Problem requirements: From the entries below, copy exactly the lines from the one that contains "intros Hl. unfold" through the one that contains "(if bool_decide (layout", both included, and only those.

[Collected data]
- - - - -

(* ===== verification/LsmtCreate.v ===== *)
(** * Creating and validating the files of a writable layer

    Models [initialize_file_rw_paths] and [validate_rw_header_pair_paths] of
    [lsmt/file/helper.rs], which create and check the data and index file of a
    layer without opening it, and the two wrappers [create_file_rw] and
    [open_file_rw] of [lsmt/file/stack.rs].  A path that is given stands for the
    contents of its file. *)

From S2P Require Import Prelude LsmtSegment LsmtFormat LsmtIndex LsmtLookup LsmtIo LsmtHelper.
From S2P Require Import LsmtFile LsmtRead LsmtLog LsmtWrite LsmtDisk LsmtOpen.

Inductive pair_error : Type :=
| ShorterThanHeader | InvalidHeaderBytes | InvalidMagic | NotUnsealedHeader | VirtualSizeMismatch
| DataHasIndexType | BothFlags | LayoutMismatch | SparseHasIndex | SparseSizeMismatch
| RequiresIndex | IndexHasDataType | UuidMismatch | BadIndexOffset | HybridMismatch
| DataUnaligned | IndexMisaligned | SizeOverflow | NotSupported.

(** [read_header] of [validate_rw_header_pair_paths] *)
Definition read_header (file : list Z) (expected_virtual_size : Z)
  : result pair_error (HeaderTrailer * Z) :=
  let size := zlen file in
  let? _ := ensure (HEADER_SIZE <=? size) ShorterThanHeader in
  match ht_from_bytes (ztake HT_SIZE file) with
  | None => Err InvalidHeaderBytes
  | Some header =>
      let? _ := ensure (verify_magic header) InvalidMagic in
      let? _ := ensure (is_header header && negb (is_sealed header)) NotUnsealedHeader in
      let? _ := ensure (virtual_size header =? expected_virtual_size) VirtualSizeMismatch in
      Ok (header, size)
  end.

Definition actual_layout (header : HeaderTrailer) : result pair_error RwLayout :=
  match is_sparse_rw header, is_hybrid_rw header with
  | false, false => Ok LogStructured
  | true, false => Ok Sparse
  | false, true => Ok HybridLogStructured
  | true, true => Err BothFlags
  end.

Definition validate_rw_header_pair_paths (data : list Z) (index : option (list Z))
  (expected_virtual_size : Z) (expected_layout : RwLayout) : result pair_error unit :=
  let? d := read_header data expected_virtual_size in
  let '(data_header, data_size) := d in
  let? _ := ensure (is_data_file data_header) DataHasIndexType in
  let? layout := actual_layout data_header in
  let? _ := ensure (bool_decide (layout = expected_layout)) LayoutMismatch in
  match expected_layout with
  | Sparse =>
      let? _ := ensure (match index with None => true | Some _ => false end) SparseHasIndex in
      ensure (data_size =? HEADER_SIZE + expected_virtual_size) SparseSizeMismatch
  | LogStructured | HybridLogStructured =>
      match index with
      | None => Err RequiresIndex
      | Some index =>
          let? i := read_header index expected_virtual_size in
          let '(index_header, index_size) := i in
          let? _ := ensure (negb (is_data_file index_header)) IndexHasDataType in
          let? _ := ensure (bool_decide (uuid index_header = uuid data_header)) UuidMismatch in
          let? _ := ensure (index_offset index_header =? HEADER_SIZE) BadIndexOffset in
          let? _ := ensure (eqb (is_hybrid_rw index_header) (is_hybrid_rw data_header)) HybridMismatch in
          let? _ := ensure (is_multiple_of data_size ALIGNMENT) DataUnaligned in
          ensure ((HEADER_SIZE <=? index_size) && is_multiple_of (index_size - HEADER_SIZE) MAPPING_SIZE)
            IndexMisaligned
      end
  end.

Section Create.
Context `{UuidOps}.

(** The files left at the two paths; [u] is the fresh UUID. *)
Definition initialize_file_rw_paths (sparse_ok : bool) (index : option (list Z)) (vsize : Z)
  (layout : RwLayout) (u : Uuid) : result pair_error (list Z * option (list Z)) :=
  match ensure_supported sparse_ok layout with
  | Err _ => Err NotSupported
  | Ok layout =>
      let header := rw_header vsize layout u None None in
      let data := write_header_block [] header in
      match layout with
      | Sparse =>
          let? _ := ensure (vsize + HEADER_SIZE <=? U64_MAX) SizeOverflow in
          Ok (file_truncate data (vsize + HEADER_SIZE), index)
      | LogStructured | HybridLogStructured =>
          match index with
          | None => Err RequiresIndex
          | Some _ =>
              let index_header := set_unsealed_index_offset (set_index_file header) in
              Ok (data, Some (write_header_block [] index_header))
          end
      end
  end.

(** [create_file_rw]; [LayerInfo] is passed field by field. *)
Record LayerInfo : Type := mkLayerInfo {
  fdata : list Z;
  findex : option (list Z);
  info_uuid : Uuid;
  info_parent_uuid : option Uuid;
  info_user_tag : option (list Z);
  info_virtual_size : Z;
  rw_layout : RwLayout
}.

Definition create_file_rw (sparse_ok : bool) (args : LayerInfo) : result lsmt_error LSMTFile :=
  create_with_metadata sparse_ok (fdata args) (findex args) (info_virtual_size args) (rw_layout args)
    (info_uuid args) (info_parent_uuid args) (info_user_tag args).

Definition open_file_rw (sparse_ok : bool) (seek_data seek_hole : Z → option Z)
  (fdata : list Z) (findex : option (list Z)) : result lsmt_error LSMTFile :=
  lsmt_open sparse_ok seek_data seek_hole fdata findex None [].
End Create.

(** ** Initialised files *)

(** A file that starts with an unsealed header block passes [read_header]. *)
Lemma read_header_ok file h v : header_of file h → is_sealed h = false → virtual_size h = v →
  read_header file v = Ok (h, zlen file).
Proof.
  intros (Hz & Hh & Hd & Hm) Hs <-. unfold read_header. rewrite (proj2 (Z.leb_le _ _) Hz). cbn [ensure rbind].
  rewrite Hd, ht_roundtrip by done. apply andb_true_iff in Hm as [-> ->]. rewrite Hs, Z.eqb_refl. done.
Qed.

Section Initialized.
Context `{UuidSpec} (vsize : Z) (layout : RwLayout) (u : Uuid) (Hv : 0 ≤ vsize < 2 ^ 63).

Abbreviation h := (rw_header vsize layout u None None).
Abbreviation hi := (set_unsealed_index_offset (set_index_file h)).

Lemma initialized_headers : wf_ht h ∧ wf_ht hi ∧ header_of (header_block h) h ∧ header_of (header_block hi) hi.
Proof.
  assert (wf_ht h) as Hh by (apply wf_rw_header; lia).
  assert (wf_ht hi) as Hhi.
  { assert (wf_ht (set_index_file h)) as Hi by (by apply wf_flag_clear). destruct Hi. by constructor. }
  split_and!; [done|done|..]; (apply header_block_of; [done|by destruct layout]).
Qed.

Lemma write_new_header g : write_header_block [] g = header_block g.
Proof. apply (file_write_end [] (header_block g)). Qed.

Lemma sparse_header_of : header_of (file_truncate (header_block h) (vsize + HEADER_SIZE)) h.
Proof.
  destruct initialized_headers as (_ & _ & Ho & _). eapply header_of_ext; [exact Ho|..].
  - rewrite zlen_file_truncate; unfold HEADER_SIZE; lia.
  - intros p Hp. rewrite byte_at_file_truncate by (unfold HEADER_SIZE in *; lia).
    by rewrite (proj2 (Z.ltb_lt _ _)) by lia.
Qed.

Lemma sparse_pair_validates : layout = Sparse →
  validate_rw_header_pair_paths (file_truncate (header_block h) (vsize + HEADER_SIZE)) None vsize layout = Ok tt.
Proof.
  intros El. unfold validate_rw_header_pair_paths.
  rewrite (read_header_ok _ h) by (exact sparse_header_of || by destruct layout). cbn [rbind].
  assert (is_data_file h = true ∧ actual_layout h = Ok layout) as [-> ->] by (by rewrite El). cbn [ensure rbind].
  rewrite bool_decide_true by done. cbn [ensure rbind]. rewrite El. cbn [ensure rbind].
  rewrite zlen_file_truncate by (unfold HEADER_SIZE; lia). by rewrite Z.add_comm, Z.eqb_refl.
Qed.

Lemma log_pair_validates : layout ≠ Sparse →
  validate_rw_header_pair_paths (header_block h) (Some (header_block hi)) vsize layout = Ok tt.
Proof.
  intros Hl. destruct initialized_headers as (Hh & Hhi & Ho & Hoi). unfold validate_rw_header_pair_paths.
  rewrite (read_header_ok _ h) by (done || by destruct layout). cbn [rbind].
  assert (is_data_file h = true ∧ actual_layout h = Ok layout) as [-> ->] by (by destruct layout).
  cbn [ensure rbind]. rewrite bool_decide_true by done. cbn [ensure rbind].
  rewrite (read_header_ok _ hi) by (done || by destruct layout). cbn [rbind].
  assert (is_data_file hi = false ∧ uuid hi = uuid h ∧ index_offset hi = HEADER_SIZE
    ∧ eqb (is_hybrid_rw hi) (is_hybrid_rw h) = true) as (-> & -> & -> & ->) by (by destruct layout).
  rewrite bool_decide_true by done. rewrite !zlen_header_block by done. by destruct layout.
Qed.

Lemma created_files sparse_ok f : layout ≠ Sparse →
  create_with_metadata sparse_ok [] (Some []) vsize layout u None None = Ok f →
  rw_data_file f = header_block h ∧ rw_index_file f = Some (header_block hi) ∧ lower (index f) = None
  ∧ lower_layers f = [] ∧ group_commit_buf f = [].
Proof.
  intros Hl. unfold create_with_metadata, ensure_supported. rewrite bool_decide_false by done.
  cbn [negb orb ensure rbind]. rewrite !write_new_header.
  destruct layout; [|done|]; cbn [rbind]; destruct (initial_append_digest _ _ _); try done; by intros [= <-].
Qed.

(** initialising the files of a layer leaves a pair that validates, for
    every layout; a log-structured or hybrid pair is the one [create] would
    have made, and opens as an empty disk of the requested size. *)
Theorem initialized_layer_opens sparse_ok sd sh index :
  (if bool_decide (layout = Sparse) then sparse_ok = true ∧ index = None else index ≠ None) →
  ∃ data idx, initialize_file_rw_paths sparse_ok index vsize layout u = Ok (data, idx)
    ∧ validate_rw_header_pair_paths data idx vsize layout = Ok tt
    ∧ (layout ≠ Sparse →
       (∃ f, create_with_metadata sparse_ok [] (Some []) vsize layout u None None = Ok f
          ∧ rw_data_file f = data ∧ rw_index_file f = idx)
       ∧ ∃ f, open_file_rw sparse_ok sd sh data idx = Ok f ∧ live f ∧ virtual_size_of f = vsize
          ∧ ∀ p, disk f p = 0).
Proof.
  intros Hi. unfold initialize_file_rw_paths, ensure_supported.
  destruct (decide (layout = Sparse)) as [Es|Hs].
  - rewrite bool_decide_true in * by done. destruct Hi as [-> ->]. cbn [negb orb ensure rbind].
    rewrite write_new_header. pose proof (sparse_pair_validates Es) as Hval.
    exists (file_truncate (header_block h) (vsize + HEADER_SIZE)), None.
    split; [|split; [exact Hval|done]]. clear Hval. rewrite Es.
    by rewrite (proj2 (Z.leb_le _ _)) by (unfold U64_MAX, HEADER_SIZE; lia).
  - rewrite bool_decide_false in * by done. cbn [negb orb ensure rbind]. rewrite !write_new_header.
    exists (header_block h), (Some (header_block hi)).
    split; [destruct layout, index; done|]. split; [by apply log_pair_validates|]. intros _.
    destruct (create_ok sparse_ok vsize layout u None None Hs Hv) as (f & E & Hf & _ & Hvs & _ & Hd).
    destruct (created_files sparse_ok f Hs E) as (Ed & Ei & El & Ell & Eb). split; [by exists f|].
    destruct initialized_headers as (Hh & _).
    destruct (reopen_ok f sparse_ok sd sh Hf Eb) as (g & Eg & Hg & Hvg & Hdg).
    { rewrite Ed. unfold unsealed_data. by rewrite zlen_header_block. }
    exists g. rewrite Ed, Ei, El, Ell in Eg. split_and!; [exact Eg|done|congruence|].
    intros p. by rewrite Hdg.
Qed.
End Initialized.

#[local] Existing Instance one_uuid.
#[local] Existing Instance one_uuid_spec.

Lemma initialized_layer_opens_witness : ∃ data idx,
  initialize_file_rw_paths false (Some []) 8192 HybridLogStructured uuid_nil = Ok (data, idx)
  ∧ validate_rw_header_pair_paths data idx 8192 HybridLogStructured = Ok tt
  ∧ ∃ f, open_file_rw false no_seek no_seek data idx = Ok f ∧ virtual_size_of f = 8192 ∧ disk f 600 = 0.
Proof.
  destruct (initialized_layer_opens 8192 HybridLogStructured uuid_nil ltac:(lia) false no_seek no_seek (Some []))
    as (data & idx & E & Hval & Hopen); [done|]. exists data, idx. split; [exact E|split; [exact Hval|]].
  destruct Hopen as [_ (f & Ef & _ & Hvs & Hd)]; [done|]. exists f. split; [exact Ef|]. split; [exact Hvs|]. apply Hd.
Defined.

- - - - -

Answer below:
  intros Hl. unfold create_with_metadata, ensure_supported. rewrite bool_decide_false by done.
  cbn [negb orb ensure rbind]. rewrite !write_new_header.
  destruct layout; [|done|]; cbn [rbind]; destruct (initial_append_digest _ _ _); try done; by intros [= <-].
Qed.

(** initialising the files of a layer leaves a pair that validates, for
    every layout; a log-structured or hybrid pair is the one [create] would
    have made, and opens as an empty disk of the requested size. *)
Theorem initialized_layer_opens sparse_ok sd sh index :
  (if bool_decide (layout = Sparse) then sparse_ok = true ∧ index = None else index ≠ None) →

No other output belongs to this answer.